### Source material

------------------------------------------------------------

(** The information gathered, and whether the event is one to pass on. *)
Definition FormatClaudeResponseInfo (e : ClaudeResponse) (info : ClaudeResponseInfo) : ClaudeResponseInfo * bool :=
  if decide (cr_Type e = "message_start") then
    match cr_Message e with
    | None => (info, true)
    | Some m =>
        let info := {| info with ResponseId := cm_Id m; ri_Model := cm_Model m |} in
        (match cm_Usage m with
         | Some u => {| info with ri_Usage := set_message_usage u (ri_Usage info) |}
         | None => info
         end, true)
    end
  else if decide (cr_Type e = "content_block_delta") then
    (match cr_Delta e with
     | Some m => {| info with ResponseText := ResponseText info +:+ default "" (cm_Text m) +:+ default "" (cm_Thinking m) |}
     | None => info
     end, true)
  else if decide (cr_Type e = "message_delta") then
    let info := match cr_Usage e with
                | Some u => {| info with ri_Usage := merge_delta_usage u (ri_Usage info) |}
                | None => info
                end in
    ({| info with ri_Done := true |}, true)
  else if decide (cr_Type e = "content_block_start") then (info, true)
  else (info, false).

(** The identity of the chunk is that of the answer. *)
Definition stamp (info : ClaudeResponseInfo) (r : StreamResponse) : StreamResponse :=
  {| r with sr_Id := ResponseId info; sr_Created := Created info; sr_Model := ri_Model info |}.

(** ** Errors of the upstream ([dto/claude.go], [types/error.go]) *)

(** Type and message. *)
Definition GetClaudeError (e : ClaudeResponse) : option (string * string) :=
  match cr_Error e with
  | JNull => None
  | JObject m => Some (default "" (as_string (field m "type")), default "" (as_string (field m "message")))
  | JString s => Some ("upstream_error", s)
  | _ => Some ("unknown_upstream_error", "unknown_error: %v")
  end.
Definition WithClaudeError (ty message : string) (statusCode : Z) : error :=
  EApi (EText message) (if decide (ty = "") then "upstream_error" else ty) statusCode false true.
Definition ErrorCodeBadResponseBody : string := "bad_response_body".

------------------------------------------------------------

### About this task
Every line above that holds the word "ClaudeResponseInfo" needs to be copied.

### Reply to the task
Definition FormatClaudeResponseInfo (e : ClaudeResponse) (info : ClaudeResponseInfo) : ClaudeResponseInfo * bool :=
Definition stamp (info : ClaudeResponseInfo) (r : StreamResponse) : StreamResponse :=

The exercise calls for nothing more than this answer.